Israel avisa que vidas de iranianos estão em risco se usarem ferrovias, em meio a prazo de Trump

A defesa israelense divulgou em farsi um alerta: até às 21h, horário do Irã, iranianos não devem viajar de trem dentro do país, por segurança. A orientação surge após ameaças de Donald Trump tocarem infraestruturas civis caso o Irã não concorde com um acordo até a noite de terça.

As declarações de Israel foram emitidas na mesma semana em que o presidente dos EUA sinalizou que atacará usinas elétricas e pontes do Irã caso não haja acordo. A tensão acompanha negociações abertas para encerrar o conflito regional, com custos elevados para a população iraniana.

Ameaças e contexto

Analistas jurídicos dizem que um ataque a infraestrutura civil de grande porte poderia configurar crime de guerra. Oficiais militares dos EUA enfrentam dilema entre obedecer ordens ou evitar crimes de guerra, conforme análises publicadas nesta semana. A disputa envolve também o estreito de Hormuz, alvo das pressões de Trump.

Paralelamente, notícias destacam que iranianos já discutem planos de paz, enquanto a máxima prioridade permanece a cessação do conflito e a estabilidade regional. O mercado de petróleo reagiu com alta, com cotação acima de US$ 110 por barril em meio às ameaças.

Outros desdobramentos

Em outra frente, Trump tornou pública a ameaça de prender jornalistas que divulguem fontes sobre um segundo piloto dos EUA desaparecido após confronto com o Irã. A defesa nega irregularidades, e já havia informado a recuperação do piloto na véspera. O episódio eleva o atrito entre a imprensa e a Casa Branca.
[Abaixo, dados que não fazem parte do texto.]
(* ===== verification/Index.v ===== *)
(** * [upki/src/revocation/index.rs]: the binary index

    Reading the header ([from_cache]), checking a certificate ([check],
    [filename]) and building the index ([write]).  An open file is its contents
    and a position; [check] moves the position, so it threads the [Index]. *)
From S2P Require Import Prelude Bytes FileSys External Revocation Config.

(** ** Constants *)

Definition HEADER_SIZE_V1 : Z := 8 + 2 + 4.
Definition HEADER_SIZE_V0 : Z := 8 + 1 + 4.
Definition FILENAME_SIZE : Z := 32.
Definition LOG_DIR_ENTRY_SIZE : Z := 32 + 8 + 2.
Definition ENTRY_SIZE_V1 : Z := 2 + 8 + 8.
Definition ENTRY_SIZE_V0 : Z := 1 + 8 + 8.
Definition INDEX_BIN : string := "index.bin".
Definition INDEX_MAGIC_V1 : list byte := as_bytes "upkiidx1".
Definition INDEX_MAGIC_V0 : list byte := as_bytes "upkiidx0".

(** ** Open files ([std::fs::File]) *)

Record File := mkFile
  { contents : list byte;
    pos : Z;
    (** The refusal of every [read] on the handle, if any. *)
    read_fault : option IoError }.

(** [Read::read_exact] into a buffer of [n] bytes: an empty buffer asks nothing
    of the system; too few bytes move the position to the end. *)
Definition read_exact (n : Z) : Eff File IoError (list byte) := λ f,
  if n =? 0 then (f, Ok [])
  else match read_fault f with
  | Some e => (f, Err e)
  | None =>
      if pos f + n <=? Z.of_nat (length (contents f))
      then ({| contents := contents f; pos := pos f + n; read_fault := read_fault f |},
            Ok (slice (contents f) (Z.to_nat (pos f)) (Z.to_nat (pos f + n))))
      else ({| contents := contents f; pos := Z.max (pos f) (Z.of_nat (length (contents f)));
               read_fault := read_fault f |}, Err UnexpectedEof)
  end.

(** [Seek::seek(SeekFrom::Start(offset))]: the system takes a signed offset. *)
Definition seek_start (offset : Z) : Eff File IoError unit := λ f,
  if offset <=? i64_max
  then ({| contents := contents f; pos := offset; read_fault := read_fault f |}, Ok tt)
  else (f, Err InvalidInput).

(** ** The index *)

Record Index := mkIndex
  { idx_cache_dir : string;
    num_filenames : Z;
    num_logs : Z;
    logs_offset : Z;
    entry_size : Z;
    tables : list byte;
    file : File }.

Definition set_file (f : File) (i : Index) : Index :=
  {| idx_cache_dir := idx_cache_dir i; num_filenames := num_filenames i;
     num_logs := num_logs i; logs_offset := logs_offset i;
     entry_size := entry_size i; tables := tables i; file := f |}.

Definition decode_io (e : IoError) : Error := IndexDecode (DynIo e).

(** [uN::read_be(&mut data)?] *)
Definition read_be_err (n : nat) (data : list byte) : Result Error (Z * list byte) :=
  ok_or (IndexDecode (DynStr "unexpected end of index data")) (read_be n data).

(** The first part of [Index::from_cache], up to the check of the sizes that the header
    asks for: the file, the size of an entry, and the two counts. *)
Definition read_header (fs : Fs) (config : Config) : Result Error (File * Z * Z * Z) :=
  let index_path := path_join (revocation_cache_dir config) INDEX_BIN in
  data ← map_err (λ error, FileRead error (Some index_path)) (file_open fs index_path);
  let f := {| contents := data; pos := 0; read_fault := handle_fault fs index_path |} in
  (* Read 1: magic *)
  let '(f, magic) := read_exact 8 f in
  magic ← map_err decode_io magic;
  '(header_size, entry_size) ←
    (if decide (magic = INDEX_MAGIC_V1) then Ok (HEADER_SIZE_V1, ENTRY_SIZE_V1)
     else if decide (magic = INDEX_MAGIC_V0) then Ok (HEADER_SIZE_V0, ENTRY_SIZE_V0)
     else Err (IndexDecode (DynStr "invalid index magic")));
  (* Read 2: num_filenames + num_log_ids *)
  let '(f, header) := read_exact (header_size - 8) f in
  header ← map_err decode_io header;
  '(num_filenames, rest) ← read_be_err (if entry_size =? ENTRY_SIZE_V0 then 1 else 2) header;
  '(num_logs, _) ← read_be_err 4 rest;
  let logs_offset := num_filenames * FILENAME_SIZE in
  let tables_len := logs_offset + num_logs * LOG_DIR_ENTRY_SIZE in
  file_len ← map_err (λ error, FileRead error (Some index_path))
                     (guard_op fs OpMetadata index_path
                        (Ok (Z.of_nat (length (contents f)))));
  if file_len <? as_u64 (header_size + tables_len)
  then Err (IndexDecode (DynStr "index tables truncated"))
  else Ok (f, entry_size, num_filenames, num_logs).

(** [vec![0u8; n]], with the sizes allocated so far as the state. *)
Definition vec_zeroed (n : Z) : Eff (list Z) Error unit := λ allocated,
  (allocated ++ [n], Ok tt).

(** [Index::from_cache], with the sizes of the buffers that it allocates. *)
Definition from_cache_run (fs : Fs) (config : Config) : Eff (list Z) Error Index :=
  '(f, entry_size, num_filenames, num_logs) ← eff_lift (λ _, read_header fs config);
  (* Read 3: filename table + log table *)
  let logs_offset := num_filenames * FILENAME_SIZE in
  let tables_len := logs_offset + num_logs * LOG_DIR_ENTRY_SIZE in
  _ ← vec_zeroed tables_len;
  let '(f, tables) := read_exact tables_len f in
  tables ← eff_lift (λ _, map_err decode_io tables);
  mret {| idx_cache_dir := revocation_cache_dir config; num_filenames := num_filenames;
          num_logs := num_logs; logs_offset := logs_offset;
          entry_size := entry_size; tables := tables; file := f |}.
Definition from_cache (fs : Fs) (config : Config) : Result Error Index :=
  (from_cache_run fs config []).2.

(** [Index::filename] *)
Definition index_filename (self : Index) (index : Z) : Result Error string :=
  if num_filenames self <=? index
  then Err (IndexDecode (DynStr "filter index out of bounds"))
  else
    let start := index * FILENAME_SIZE in
    slot ← or_panic (slice_checked (tables self) start (start + FILENAME_SIZE));
    let end_ := match position is_nul slot with
                | Some n => n | None => Z.to_nat FILENAME_SIZE end in
    ok_or (IndexDecode DynUtf8) (from_utf8 (take end_ slot)).

(** The binary search of [check] over the log directory: the offset of the entry
    of [key], or [None] when the loop ends.  [fuel] bounds the iterations. *)
Fixpoint search_log (fuel : nat) (dir_data key : list byte) (lo hi : Z)
  : Result Error (option Z) :=
  match fuel with
  | O => Panic
  | S fuel' =>
      if hi <=? lo then Ok None
      else
        let mid := lo + (hi - lo) / 2 in
        let offset := mid * LOG_DIR_ENTRY_SIZE in
        log_id ← or_panic (slice_checked dir_data offset (offset + 32));
        match bytes_cmp log_id key with
        | Lt => search_log fuel' dir_data key (mid + 1) hi
        | Eq => Ok (Some offset)
        | Gt => search_log fuel' dir_data key lo mid
        end
  end.

(** One entry of an entry section. *)
Definition read_entry (entry_size : Z) (data : list byte)
  : Result Error (Z * Z * Z * list byte) :=
  '(filter_index, data) ← read_be_err (if entry_size =? ENTRY_SIZE_V0 then 1 else 2) data;
  '(min_ts, data) ← read_be_err 8 data;
  '(max_ts, data) ← read_be_err 8 data;
  Ok (filter_index, min_ts, max_ts, data).

(** How a loop goes on: with its variables, or out of the function. *)
Inductive Flow : Type :=
| Continue (maybe_good : bool) (seen : list bool)
| Return (status : RevocationStatus).

Section Check.
Context `{Clubcard}.

(** The query of one filter file: read, decode, ask. *)
Definition query_filter (fs : Fs) (cache_dir filename : string)
    (key : CRLiteKey) (input : RevocationCheckInput) : Result Error CRLiteStatus :=
  let path := path_join cache_dir filename in
  bytes ← map_err (λ error, FileRead error (Some path)) (fs_read fs path);
  filter ← map_err (λ error, FileDecode
                       (DynStr ("cannot decode crlite filter: " +:+ error)) (Some path))
                   (of_sum (from_bytes bytes));
  Ok (contains filter key
        ((λ ct_ts, (log_id ct_ts, timestamp ct_ts)) <$> sct_timestamps input)).

(** The body of the loop over the entries, after the entry is decoded. *)
Definition visit_entry (self : Index) (fs : Fs) (key : CRLiteKey)
    (input : RevocationCheckInput) (sct : CtTimestamp)
    (filter_index min_ts max_ts : Z) (maybe_good : bool) (seen : list bool)
  : Result Error Flow :=
  if (timestamp sct <? min_ts) || (max_ts <? timestamp sct)
  then Ok (Continue maybe_good seen)
  else
    filename ← index_filename self filter_index;
    already ← or_panic (seen !! Z.to_nat filter_index);
    if already : bool then Ok (Continue maybe_good seen)
    else
      let seen := <[Z.to_nat filter_index := true]> seen in
      status ← query_filter fs (idx_cache_dir self) filename key input;
      match status with
      | Revoked => Ok (Return CertainlyRevoked)
      | Good => Ok (Continue true seen)
      | NotEnrolled | NotCovered => Ok (Continue maybe_good seen)
      end.

Fixpoint entries_loop (self : Index) (fs : Fs) (key : CRLiteKey)
    (input : RevocationCheckInput) (sct : CtTimestamp) (count : nat)
    (data : list byte) (maybe_good : bool) (seen : list bool) : Result Error Flow :=
  match count with
  | O => Ok (Continue maybe_good seen)
  | S count' =>
      '(filter_index, min_ts, max_ts, data) ← read_entry (entry_size self) data;
      flow ← visit_entry self fs key input sct filter_index min_ts max_ts maybe_good seen;
      match flow with
      | Continue maybe_good seen =>
          entries_loop self fs key input sct count' data maybe_good seen
      | Return status => Ok (Return status)
      end
  end.

(** The body of the loop over the SCTs. *)
Definition visit_sct (fs : Fs) (key : CRLiteKey) (input : RevocationCheckInput)
    (dir_data : list byte) (sct : CtTimestamp) (maybe_good : bool) (seen : list bool)
  : Eff Index Error Flow := λ self,
  match search_log (S (Z.to_nat (num_logs self))) dir_data (log_id sct) 0 (num_logs self) with
  | Panic => (self, Panic)
  | Err e => (self, Err e)
  | Ok None => (self, Ok (Continue maybe_good seen))
  | Ok (Some entry_offset) =>
      let header := entry_data ← or_panic (slice_from dir_data (entry_offset + 32));
                    '(offset, entry_data) ← read_be_err 8 entry_data;
                    '(count, _) ← read_be_err 2 entry_data;
                    Ok (offset, count) in
      match header with
      | Panic => (self, Panic)
      | Err e => (self, Err e)
      | Ok (offset, count) =>
          let '(f, sought) := seek_start offset (file self) in
          let self := set_file f self in
          match map_err decode_io sought with
          | Panic => (self, Panic)
          | Err e => (self, Err e)
          | Ok tt =>
              let '(f, buf) := read_exact (count * entry_size self) (file self) in
              let self := set_file f self in
              (self, buf ← map_err decode_io buf;
                     entries_loop self fs key input sct (Z.to_nat count) buf
                                  maybe_good seen)
          end
      end
  end.

Fixpoint sct_loop (fs : Fs) (key : CRLiteKey) (input : RevocationCheckInput)
    (dir_data : list byte) (scts : list CtTimestamp) (maybe_good : bool) (seen : list bool)
  : Eff Index Error Flow :=
  match scts with
  | [] => mret (Continue maybe_good seen)
  | sct :: rest =>
      flow ← visit_sct fs key input dir_data sct maybe_good seen;
      match flow with
      | Continue maybe_good seen => sct_loop fs key input dir_data rest maybe_good seen
      | Return status => mret (Return status)
      end
  end.

(** [Index::check] *)
Definition check (fs : Fs) (input : RevocationCheckInput)
  : Eff Index Error RevocationStatus := λ self,
  let key := input_key input in
  match slice_from (tables self) (logs_offset self) with
  | None => (self, Panic)
  | Some dir_data =>
      let seen := replicate (Z.to_nat (num_filenames self)) false in
      let '(self, flow) :=
        sct_loop fs key input dir_data (sct_timestamps input) false seen self in
      (self, flow ← flow;
             match flow with
             | Return status => Ok status
             | Continue true _ => Ok NotRevoked
             | Continue false _ => Ok NotCoveredByRevocationData
             end)
  end.

(** ** Building the index *)

(** [by_log_id.entry(k).or_default().push(v)] on a [BTreeMap], kept as the list
    of its bindings in key order. *)
Fixpoint push_entry {V} (k : list byte) (v : V) (m : list (list byte * list V))
  : list (list byte * list V) :=
  match m with
  | [] => [(k, [v])]
  | (k', vs) :: m' =>
      match log_id_cmp k k' with
      | Lt => (k, [v]) :: m
      | Eq => (k', vs ++ [v]) :: m'
      | Gt => (k', vs) :: push_entry k v m'
      end
  end.

Definition ByLogId : Type := list (list byte * list (Z * TimestampInterval)).

(** The loop over the manifest's files; [idx] numbers them.  [None] when a file
    cannot be read or decoded. *)
Fixpoint collect_universes (fs : Fs) (dir : string) (mfiles : list ManifestFile)
    (idx : Z) (by_log_id : ByLogId) : option ByLogId :=
  match mfiles with
  | [] => Some by_log_id
  | filter :: rest =>
      if FILENAME_SIZE <? Z.of_nat (length (as_bytes (filename filter))) then None
      else
        let path := path_join dir (filename filter) in
        match fs_read fs path with
        | Ok bytes =>
            match from_bytes bytes with
            | inr clubcard =>
                let by_log_id :=
                  foldl (λ m '(log_id, interval), push_entry log_id (as_u16 idx, interval) m)
                        by_log_id (universe clubcard) in
                collect_universes fs dir rest (idx + 1) by_log_id
            | inl _ => None
            end
        | _ => None
        end
  end.

(** A fixed 32-byte slot, NULL-padded. *)
Definition filename_slot (name : string) : list byte :=
  as_bytes name ++ replicate (Z.to_nat FILENAME_SIZE - length (as_bytes name)) x00.

(** [dir_entries]: each log id with the offset and length of its section. *)
Fixpoint dir_entries (by_log_id : ByLogId) (current_offset : Z)
  : list (list byte * Z * Z) :=
  match by_log_id with
  | [] => []
  | (log_id, entries) :: rest =>
      (log_id, as_u64 current_offset, as_u16 (Z.of_nat (length entries)))
      :: dir_entries rest (current_offset + Z.of_nat (length entries) * ENTRY_SIZE_V1)
  end.

Definition dir_entry_bytes (e : list byte * Z * Z) : list byte :=
  let '(log_id, offset, count) := e in log_id ++ be_bytes 8 offset ++ be_bytes 2 count.

Definition entry_bytes (e : Z * TimestampInterval) : list byte :=
  let '(filter_idx, interval) := e in
  be_bytes 2 filter_idx ++ be_bytes 8 (low interval) ++ be_bytes 8 (high interval).

(** [Index::write] *)
Definition write (fs : Fs) (manifest : Manifest) (dir : string) : option (list byte) :=
  match collect_universes fs dir (manifest_files manifest) 0 [] with
  | None => None
  | Some by_log_id =>
      let nfiles := Z.of_nat (length (manifest_files manifest)) in
      let nlogs := Z.of_nat (length by_log_id) in
      let header_size :=
        HEADER_SIZE_V1 + nfiles * FILENAME_SIZE + nlogs * LOG_DIR_ENTRY_SIZE in
      Some (INDEX_MAGIC_V1
            ++ be_bytes 2 (as_u16 nfiles)
            ++ be_bytes 4 (as_u32 nlogs)
            ++ concat ((λ filter, filename_slot (filename filter))
                       <$> manifest_files manifest)
            ++ concat (dir_entry_bytes <$> dir_entries by_log_id header_size)
            ++ concat ((λ '(_, entries), concat (entry_bytes <$> entries)) <$> by_log_id))
  end.
End Check.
Em ciência, a missão Artemis II registrou marcos durante o sobrevoo lunar, com a tripulação da Orion alcançando distâncias históricas e recebendo mensagem de Jim Lovell, veterano da Apollo 13. As imagens capturaram a face oculta da Lua, inéditas para a missão.

Outros acontecimentos

No Bangladesh, campanha de vacinação contra o sarampo é ampliada diante de índice de mortes entre crianças não vacinadas. Nos EUA, advogados e políticos avaliam consequências de acusações envolvendo figuras ligadas a Steve Bannon e a congressistas, com desdobramentos judiciais em curso. No México, relatório aponta envio de resíduos tóxicos pelos EUA para o país, gerando impactos ambientais locais.

Contexto internacional

A cobertura também aborda impactos econômicos da guerra no Irã, com governos globalmente monitorando preços do petróleo e impactos logísticos. A relação entre sanções, ações militares e resposta diplomática permanece em aberto, com várias frentes de negociação e pressão internacional.